Amcor has announced a sustainability pledge for 2025 – to make packaging recyclable, reusable. What are the methods in place to reach these goals?
Through work with the Ellen MacArthur Foundation and other groups, we’ve learned that one of the reasons multi-layer flexible plastic packaging (MLP) is not recycled today is because it’s sometimes made from different types of plastic and foils that are not compatible for recycling. If the materials can be harmonised so they are compatible, it unlocks one of the key barriers to more recycling. At Amcor, we are working with our customers to evaluate which packaging material is technically recyclable today. For those that are not, we’re developing roadmaps to transition those packages to materials and designs that can be recycled. In some cases, the path is well understood, and in other cases, we’ll need innovation among Amcor, our suppliers, and our customers to achieve our goals.

How can end-user companies implement recyclability into the design of laminated pouches? In the last 12 months, we’ve seen examples of mono-material packaging being introduced. How many applications can such a solution cover in an attempt to make packaging recyclable?
There is a lot of discussions right now about MLPs being not recyclable, and the answer being mono-material packaging. It is possible to make MLPs with layers of the same material family, or with layers of compatible materials. In Europe, the CEFLEX project and the New Plastics Economy Project Barrier are bringing together material suppliers, converters, brand owners, and recyclers to develop specifications for high-barrier multi-layer pouches that can be recycled. Those specifications are harmonising on polyolefins, PE and PP, as the base materials and allowing for small amounts of other materials that don’t disrupt the recycling process. MLPs have evolved over the past 10-15 years to be highly efficient, high-barrier, high-performance packaging. Coming close to the same performance with materials compatible with recycling will require some innovation and a change in how we think about packaging design. However,  I’m hopeful we’ll be able to address most applications and make a big impact on enabling recycling of MLPs and keeping them out of the environment.

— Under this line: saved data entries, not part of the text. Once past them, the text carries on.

Lemma ltb_asym (a b : string) :
  String.ltb a b = true -> String.ltb b a = false.
Proof.
  intros H. destruct (String.ltb b a) eqn:E; [|reflexivity].
  pose proof (ltb_trans _ _ _ H E) as T. now rewrite ltb_irrefl in T.
Qed.

Lemma ltb_trichotomy (a b : string) :
  String.ltb a b = true \/ a = b \/ String.ltb b a = true.
Proof.
  unfold String.ltb. rewrite (String.compare_antisym b a).
  destruct (String.compare a b) eqn:E; simpl; auto.
  right. left. now apply String.compare_eq_iff.
Qed.

Lemma ltb_negtrans (a b c : string) :
  String.ltb b a = false -> String.ltb c b = false -> String.ltb c a = false.
Proof.
  intros H1 H2. destruct (String.ltb c a) eqn:E; [|reflexivity].
  destruct (ltb_trichotomy a b) as [L | [-> | L]].
  - pose proof (ltb_trans _ _ _ E L). congruence.
  - congruence.
  - congruence.
Qed.

(** [sorted] returns the same names, in ascending order. *)
Lemma sorted_perm (l : list string) : Permutation (sorted l) l.
Proof. apply stable_sort_perm. Qed.

Lemma sorted_In (x : string) (l : list string) : In x (sorted l) <-> In x l.
Proof.
  split; apply Permutation_in; [|symmetry]; apply sorted_perm.
Qed.

Lemma sorted_ascending (l : list string) :
  StronglySorted (fun a b => String.ltb b a = false) (sorted l).
Proof.
  apply stable_sort_sorted.
  - apply ltb_asym.
  - apply ltb_negtrans.
Qed.

(** On distinct names the order is strict. *)
Lemma sorted_strict (l : list string) :
  NoDup l -> StronglySorted (fun a b => String.ltb a b = true) (sorted l).
Proof.
  intros N.
  assert (NoDup (sorted l)) as N'.
  { eapply Permutation_NoDup; [symmetry; apply sorted_perm | exact N]. }
  pose proof (sorted_ascending l) as S.
  induction S as [|x t S IH F]; constructor.
  - apply IH. now inversion N'.
  - inversion N' as [|? ? Hx _]; subst.
    rewrite Forall_forall in *. intros b Hb.
    destruct (ltb_trichotomy x b) as [L | [-> | L]].
    + exact L.
    + contradiction.
    + rewrite (F b Hb) in L. discriminate.
Qed.

(** A strictly ascending list is determined by its elements. *)
Lemma strict_sorted_NoDup (l : list string) :
  StronglySorted (fun a b => String.ltb a b = true) l -> NoDup l.
Proof.
  induction 1 as [|x t S IH F]; constructor; [|exact IH].
  intros Hx. rewrite Forall_forall in F. specialize (F x Hx).
  now rewrite ltb_irrefl in F.
Qed.

Lemma col_In (f : Row -> string) (df : DataFrame) (n : string) :
  In n (col f df) <-> exists r, In r (rows df) /\ f r = n.
Proof.
  unfold col. rewrite in_map_iff. split; intros (r & H1 & H2); eauto.
Qed.

Lemma listing_spec (f : Row -> string) (df : DataFrame) :
  StronglySorted (fun a b => String.ltb a b = true)
                 (sorted (unique (col f df)))
  /\ forall n, In n (sorted (unique (col f df)))
               <-> exists r, In r (rows df) /\ f r = n.
Proof.
  split.
  - apply sorted_strict, unique_NoDup.
  - intros n. now rewrite sorted_In, unique_In, col_In.
Qed.

(** [list_customers] and [list_projects] return the names that occur in
    the ledger, each once, in strictly ascending order. *)
Theorem list_customers_projects_spec (df : DataFrame) :
  (StronglySorted (fun a b => String.ltb a b = true) (list_customers df)
   /\ forall n, In n (list_customers df)
                <-> exists r, In r (rows df) /\ CustomerName r = n)
  /\ (StronglySorted (fun a b => String.ltb a b = true) (list_projects df)
      /\ forall n, In n (list_projects df)
                   <-> exists r, In r (rows df) /\ ProjectName r = n).
Proof.
  split; apply listing_spec.
Qed.

(** ** The two lookups *)

Lemma related_names_spec (f g : Row -> string) (df : DataFrame)
  (k : string) :
  StronglySorted (fun a b => String.ltb a b = true)
                 (sorted (unique (col g (loc_eq f k df))))
  /\ (forall n, In n (sorted (unique (col g (loc_eq f k df))))
                <-> exists r, In r (rows df) /\ f r = k /\ g r = n)
  /\ (In k (unique (col f df)) ->
      sorted (unique (col g (loc_eq f k df))) <> []).
Proof.
  destruct (listing_spec g (loc_eq f k df)) as [S I].
  split; [exact S|]. split.
  - intros n. rewrite I. split.
    + intros (r & Hr & Hn). apply loc_eq_rows in Hr. exists r. tauto.
    + intros (r & Hr & Hk & Hn). exists r. rewrite loc_eq_rows. tauto.
  - intros Hk E. apply loc_eq_nonempty in Hk.
    destruct (rows (loc_eq f k df)) as [|r rs] eqn:R; [congruence|].
    assert (In (g r) (sorted (unique (col g (loc_eq f k df))))) as Hin.
    { rewrite sorted_In, unique_In. unfold col. rewrite R. now left. }
    rewrite E in Hin. contradiction.
Qed.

Any shift in current price practice in India encounters a resistance; especially if it costs more. Is legislation the only driver that can push the end-user companies to look at sustainability?
The consumer packaged goods market is price sensitive everywhere, and I’ve learned that this is especially true in India. Some leading companies are moving to recyclable and more sustainable packaging as part of their commitment to the environment. So, there are other drivers that help when the packaging may cost more in the short term until new technologies are more available and economies of scale are reached. The legislation is certainly a powerful driver to compel the industry to change, but not the only one. Around the world we see some markets using incentives such as grants or market development payments to encourage more sustainable packaging. Some products are marketed to green consumers, who are willing to pay a bit more for products and packaging with sustainability benefits, this is still a small niche but is growing. We hope we can help move industry, consumers, and governments toward solutions to plastic pollution that benefit the economy, people, and the environment without having to rely only on the blunt force of legislation.

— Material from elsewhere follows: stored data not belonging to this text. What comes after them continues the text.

(** * Ethernet frame codec (package eth, file packet/eth/pkt.go)

    A shallow embedding of the Ethernet II / 802.3 header codec and of its
    EtherType translation table, with the properties of the codec proved
    over it.

    Conventions.  A Go [uint16] is a [Z] in the range [0, 65536); every
    addition the source performs on one is written with its reduction
    modulo 65536 ([wrap16]).  A byte slice is a [list byte].  A method
    with a pointer receiver that mutates the receiver is a function that
    returns the new receiver; the [error] result of a method is an
    [option error], [None] standing for Go's [nil]. *)

From Stdlib Require Import ZArith List Bool Lia.
From Stdlib Require Import Strings.Byte.
From Stdlib Require Strings.String Strings.HexString.
Import ListNotations.
Open Scope Z_scope.

(** ** Sixteen-bit arithmetic and bytes *)

Definition wrap16 (z : Z) : Z := z mod 65536.

Definition byte_to_Z (b : byte) : Z := Z.of_N (Byte.to_N b).

Definition byte_of_Z (z : Z) : byte :=
  match Byte.of_N (Z.to_N (z mod 256)) with
  | Some b => b
  | None => x00
  end.

(** Network byte order, as [binary.BigEndian] reads and writes a [uint16]. *)
Definition be16_decode (hi lo : byte) : Z :=
  Z.lor (Z.shiftl (byte_to_Z hi) 8) (byte_to_Z lo).

Definition be16_encode (v : Z) : list byte :=
  [byte_of_Z (Z.shiftr v 8); byte_of_Z v].

(** ** The collaborating package [packet]

    Package [packet] is imported by the codec and is not part of the
    source tree.  Its canonical type constants are taken as parameters;
    the layer interface [packet.Packet] and the cursor [packet.Buffer]
    are taken as interfaces with the methods the codec calls. *)

Module packet.

(** The canonical type constants the codec names, as 16-bit codes (the
    table stores them with [uint16(...)]). *)
Class Types : Type := {
  None : Z;
  ARP : Z;
  Eth : Z;
  IPv4 : Z;
  IPv6 : Z;
  LLC : Z;
  LLDP : Z;
  VLAN : Z;
  TRILL : Z;
  WoL : Z;
  Raw : Z
}.

(** The one error condition the cursor reports. *)
Inductive error : Type :=
| BufferUnderrun.

(** A call either returns a value or panics (a failed type assertion, a
    method called through a nil interface). *)
Inductive outcome (A : Type) : Type :=
| Returns (a : A)
| Panics.

Arguments Returns {A} a.
Arguments Panics {A}.

(** The methods of the layer interface [packet.Packet] the codec calls
    on a payload.  [Answers] receives the other side's payload, which
    may be nil. *)
Class Packet (P : Type) : Type := {
  GetType : P -> Z;
  GetLength : P -> Z;
  Answers : P -> option P -> outcome bool
}.

(** The methods of the cursor [packet.Buffer] the codec calls, as the
    codec consumes them.  [Next] yields one value, a slice.  [ReadI] is
    handed the address of a 16-bit field: it yields the field's new
    content, given its old one, and an error result.  [Write] and
    [WriteI] append. *)
Class Buffer (B : Type) : Type := {
  Next : B -> nat -> list byte * B;
  ReadI : B -> Z -> Z * B * option error;
  Write : B -> list byte -> B;
  WriteI : B -> Z -> B
}.

End packet.

(** ** EtherType constants (the [const] block of the source) *)

Module EtherType.

Definition None : Z := 0x0000.
Definition ARP : Z := 0x0806.
Definition IPv4 : Z := 0x0800.
Definition IPv6 : Z := 0x86dd.
Definition LLC : Z := 0x0001.
Definition LLDP : Z := 0x088cc.
Definition QinQ : Z := 0x88a8.
Definition TRILL : Z := 0x22f3.
Definition VLAN : Z := 0x8100.
Definition WoL : Z := 0x0842.

End EtherType.

(** ** The translation table and its two lookups *)

Section Translation.

Context {T : packet.Types}.

Definition ethertype_to_type_map : list (Z * Z) :=
  [ (EtherType.None,  packet.None);
    (EtherType.ARP,   packet.ARP);
    (EtherType.IPv4,  packet.IPv4);
    (EtherType.IPv6,  packet.IPv6);
    (EtherType.LLC,   packet.LLC);
    (EtherType.LLDP,  packet.LLDP);
    (EtherType.VLAN,  packet.VLAN);
    (EtherType.QinQ,  packet.VLAN);
    (EtherType.TRILL, packet.TRILL);
    (EtherType.WoL,   packet.WoL) ].

(** [for _, t := range m { if t[0] == ethertype { return t[1] } }; return dflt] *)
Fixpoint scan_forward (m : list (Z * Z)) (dflt ethertype : Z) : Z :=
  match m with
  | [] => dflt
  | t :: rest =>
      if fst t =? ethertype then snd t else scan_forward rest dflt ethertype
  end.

(** [for _, t := range m { if t[1] == pkttype { return t[0] } }; return dflt] *)
Fixpoint scan_reverse (m : list (Z * Z)) (dflt pkttype : Z) : Z :=
  match m with
  | [] => dflt
  | t :: rest =>
      if snd t =? pkttype then fst t else scan_reverse rest dflt pkttype
  end.

Definition EtherTypeToType (ethertype : Z) : Z :=
  scan_forward ethertype_to_type_map packet.Raw ethertype.

Definition TypeToEtherType (pkttype : Z) : Z :=
  scan_reverse ethertype_to_type_map EtherType.None pkttype.

End Translation.

(** [first_match f l i x]: [x] is the entry of [l] at index [i], it
    satisfies [f], and no entry before it does. *)
Definition first_match {A : Type} (f : A -> bool) (l : list A)
    (i : nat) (x : A) : Prop :=
  nth_error l i = Some x /\ f x = true /\
  forall j y, (j < i)%nat -> nth_error l j = Some y -> f y = false.

(** ** The frame *)

Section Frame.

Context {T : packet.Types}.
Context {P : Type} {PI : packet.Packet P}.

(** [type Packet struct]; the field [Type] is spelled [Type_]. *)
Record Packet : Type := mkPacket {
  DstAddr : list byte;
  SrcAddr : list byte;
  Type_ : Z;
  Length : Z;
  pkt_payload : option P
}.

(** A non-nil value of the interface [packet.Packet], by its dynamic
    type: a frame of this package or a layer of another one. *)
Inductive Layer : Type :=
| EthLayer (q : Packet)
| OtherLayer (x : P).

Definition Make : Packet :=
  {| DstAddr := repeat x00 6;
     SrcAddr := repeat x00 6;
     Type_ := 0;
     Length := 14;
     pkt_payload := None |}.

Definition GetType (p : Packet) : Z := packet.Eth.

Definition Payload (p : Packet) : option P := pkt_payload p.

Definition Layer_GetType (o : Layer) : Z :=
  match o with
  | EthLayer q => GetType q
  | OtherLayer x => packet.GetType x
  end.

(** The type assertion on [other] panics when the dynamic type of
    [other] is not a pointer to a frame of this package. *)
Definition Answers (p : Packet) (other : option Layer) : packet.outcome bool :=
  match other with
  | None => packet.Returns false
  | Some o =>
      if negb (Layer_GetType o =? packet.Eth) then packet.Returns false
      else
        match o with
        | OtherLayer _ => packet.Panics
        | EthLayer q =>
            if negb (Type_ p =? Type_ q) then packet.Returns false
            else
              match Payload p with
              | Some pl => packet.Answers pl (Payload q)
              | None => packet.Returns true
              end
        end
  end.

Definition GetLength (p : Packet) : Z :=
  if (0 <? Length p) && (Type_ p =? EtherType.LLC) then Length p
  else
    match pkt_payload p with
    | Some pl => wrap16 (packet.GetLength pl + 14)
    | None => 14
    end.

Definition PayloadType (p : Packet) : Z := EtherTypeToType (Type_ p).

Definition SetPayload (p : Packet) (pl : P) : Packet * option packet.error :=
  ({| DstAddr := DstAddr p;
      SrcAddr := SrcAddr p;
      Type_ := TypeToEtherType (packet.GetType pl);
      Length := wrap16 (Length p + packet.GetLength pl);
      pkt_payload := Some pl |},
   None).

Definition InitChecksum (p : Packet) (csum : Z) : Packet := p.

Section Codec.

Context {B : Type} {BI : packet.Buffer B}.

Definition Pack (p : Packet) (raw_pkt : B) : B * option packet.error :=
  let b1 := packet.Write raw_pkt (DstAddr p) in
  let b2 := packet.Write b1 (SrcAddr p) in
  let b3 :=
    if negb (Type_ p =? EtherType.LLC) then packet.WriteI b2 (Type_ p)
    else packet.WriteI b2 (Length p) in
  (b3, None).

One of the sustainable packaging trends seems to be designing out plastic – minimising the material usage right at the design stage. Any innovations from Amcor India?
Using plastics or any material efficiently – that is using the right amount to do the job required but no more – is a key part of Amcor’s sustainability strategy. Packaging plays an important role in protecting products, keeping them safe for consumers, and reducing waste. If we use too little material or the wrong materials, the packaging could fail. By using the minimum amount required of the best materials for the job, we can reduce cost, reduce carbon footprint, and other environmental impacts, and reduce the total waste from the product/packaging system. Because of the price sensitivity of the Indian market, and the difficult distribution routes and climate, I’ve been very impressed by the innovations of the Amcor India team for developing efficient packaging that minimises the amount of materials used but meets high-performance requirements. For example, Amcor India team has provided MLP-based solutions to replace the current non-recyclable packaging used for detergent powder and bars, tea, pickles, chutneys, chemical packages, etc. Further work is on to find solutions for high barrier applications such as coffee, ketchup, shampoo, etc.

Amcor’s new AmLite laminate promises to reduce a pack’s carbon footprint by 64%

Amcor Amlite is a high-barrier metal-free package

Amcor has launched AmLite Ultra Recyclable, its first packaging product made from the company’s high-barrier OPP film that the company announced last year. The new high-barrier laminate can be recycled in existing polyolefin recycling streams.
AmLite Ultra Recyclable is the latest addition to Amcor’s AmLite product line, which was first created in 2015 to provide metal-free barrier packaging that reduced packaging’s carbon footprint.

Luca Zerbini, vice president of marketing, innovation, and sustainability at Amcor, said, “Our recyclable laminate delivers high-barrier protection, can be used on our customers’ filling machines, and can be recycled where polyolefin collection and recycling streams exist.”

AmLite can be used for a variety of formats, such as pillow pouches, stand-up and spouted pouches; bags; lidding for trays and containers; stick packs and more.

AmLite achieves a reduced carbon footprint by using an ultra-thin, transparent barrier coating to replace aluminium and metallised barriers. That change, combined with recyclability, can reduce a pack’s carbon footprint by up to 64% in a cradle-to-grave comparison between a foil laminate PET12 / Alu8/ PE75 and OPP20 AmLite / PE 70, the latter is 100% recyclable, according to Amcor.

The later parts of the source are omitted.